| What to work on |
In the data below, locate each line with the word "rstrip" and list it.

| Input for this task |
*****

(** * AI Call Center Assistant: the call-processing pipeline

    A shallow embedding of the pipeline of [call_center_analytics]
    (agents/workflow.py, agents/call_intake_agent.py,
    agents/content_safety_agent.py, utils/guardrails.py,
    agents/quality_scoring_agent.py, agents/data_storage_agent.py) and the
    properties its specification states about it.

    Conventions of the embedding.
    - A Python [str] is a [string] whose characters are the code points
      0..255; the character classes below are those of CPython on that range.
      Code points above 255 are outside the modelled alphabet, so the few
      decoration glyphs of log messages are left out of the message texts.
    - A Python [float] that holds a score is an exact rational ([Qc]):
      rounding of binary floating point is not modelled.
    - External capabilities (the language model, the moderation service, the
      JSON parser, the hash function, the clock, the type inference of
      [pd.read_csv] on the names of the agents) are inputs of the functions
      that call them. *)

From stdpp Require Import base strings list gmap numbers.
From Stdlib Require Import Ascii String QArith Qcanon Qround DecimalString Lia.

#[local] Open Scope string_scope.

(** ** Python strings *)

Module Py.

Definition code (c : ascii) : nat := nat_of_ascii c.

Definition between (lo hi n : nat) : bool := (lo <=? n)%nat && (n <=? hi)%nat.

(** [str.isspace] of one character, also the class [\s] of [re]. *)
Definition isspace (c : ascii) : bool :=
  let n := code c in
  between 9 13 n || between 28 32 n || (n =? 133)%nat || (n =? 160)%nat.

(** The class [\d] of [re]. *)
Definition isdigit (c : ascii) : bool := between 48 57 (code c).

(** [str.isalnum] of one character. *)
Definition isalnum (c : ascii) : bool :=
  let n := code c in
  between 48 57 n || between 65 90 n || between 97 122 n
  || (n =? 170)%nat || (n =? 178)%nat || (n =? 179)%nat || (n =? 181)%nat
  || (n =? 185)%nat || (n =? 186)%nat || between 188 190 n
  || between 192 214 n || between 216 246 n || between 248 255 n.

Definition lower_char (c : ascii) : ascii :=
  let n := code c in
  if between 65 90 n || between 192 214 n || between 216 222 n
  then ascii_of_nat (n + 32) else c.

(** [s.lower()] *)
Fixpoint lower (s : string) : string :=
  match s with
  | EmptyString => EmptyString
  | String c s' => String (lower_char c) (lower s')
  end.

Definition is_empty (s : string) : bool :=
  match s with EmptyString => true | _ => false end.

Fixpoint lstrip (s : string) : string :=
  match s with
  | String c s' => if isspace c then lstrip s' else s
  | EmptyString => EmptyString
  end.

Fixpoint rstrip (s : string) : string :=
  match s with
  | EmptyString => EmptyString
  | String c s' =>
      let r := rstrip s' in
      if isspace c && is_empty r then EmptyString else String c r
  end.

(** [s.strip()] *)
Definition strip (s : string) : string := rstrip (lstrip s).

(** [s.lstrip(chars)] *)
Fixpoint lstrip_chars (chars : list ascii) (s : string) : string :=
  match s with
  | String c s' =>
      if bool_decide (c ∈ chars) then lstrip_chars chars s' else s
  | EmptyString => EmptyString
  end.


(** The string has a character that is not whitespace. *)
Fixpoint has_nonspace (s : string) : bool :=
  match s with
  | EmptyString => false
  | String c s' => negb (isspace c) || has_nonspace s'
  end.

(** [s.split()]: the maximal runs of non-whitespace characters. [cur] is the
    run being read. *)
Fixpoint split_from (cur : string) (s : string) : list string :=
  match s with
  | EmptyString => if is_empty cur then [] else [cur]
  | String c s' =>
      if isspace c
      then (if is_empty cur then split_from "" s' else cur :: split_from "" s')
      else split_from (cur +:+ String c "") s'
  end.

Definition split (s : string) : list string := split_from "" s.

(** [s.split(sep)] for a one-character separator: empty pieces are kept. *)
Fixpoint split_on_from (sep : ascii) (cur : string) (s : string) : list string :=
  match s with
  | EmptyString => [cur]
  | String c s' =>
      if bool_decide (c = sep)
      then cur :: split_on_from sep "" s'
      else split_on_from sep (cur +:+ String c "") s'
  end.

Definition split_on (sep : ascii) (s : string) : list string :=
  split_on_from sep "" s.

(** [sep.join(parts)] *)
Definition join (sep : string) (parts : list string) : string :=
  String.concat sep parts.

(** [needle in hay] *)
Fixpoint contains (needle hay : string) : bool :=
  String.prefix needle hay
  || match hay with
     | EmptyString => false
     | String _ hay' => contains needle hay'
     end.

(** [s.count(c)] for a one-character [c]. *)
Fixpoint count (c : ascii) (s : string) : nat :=
  match s with
  | EmptyString => 0
  | String d s' => (if bool_decide (d = c) then 1 else 0) + count c s'
  end.

(** [sum(1 for c in s if p(c))] *)
Fixpoint count_if (p : ascii -> bool) (s : string) : nat :=
  match s with
  | EmptyString => 0
  | String d s' => (if p d then 1 else 0) + count_if p s'
  end.

(** [s[:n]] *)
Definition take (n : nat) (s : string) : string := String.substring 0 n s.

(** [len(s)] *)
Definition len (s : string) : Z := Z.of_nat (String.length s).

(** [str(n)] for a natural number. *)
Definition str_nat (n : nat) : string :=
  NilZero.string_of_uint (Nat.to_uint n).

Definition str_Z (n : Z) : string :=
  NilZero.string_of_uint (N.to_uint (Z.to_N n)).

(** The digits of a number, last digit first, with a comma before every
    fourth, seventh, ... digit; [k] digits of the current group are out. *)
Fixpoint group3 (k : nat) (l : list ascii) : list ascii :=
  match l with
  | [] => []
  | c :: l' =>
      if (k =? 3)%nat then ","%char :: c :: group3 1 l'
      else c :: group3 (S k) l'
  end.

(** [f"{n:,}"] for a natural number. *)
Definition format_thousands (n : Z) : string :=
  string_of_list_ascii
    (rev (group3 0 (rev (list_ascii_of_string (str_Z n))))).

*****

| Answer space |
Fixpoint rstrip (s : string) : string :=
      let r := rstrip s' in
Definition strip (s : string) : string := rstrip (lstrip s).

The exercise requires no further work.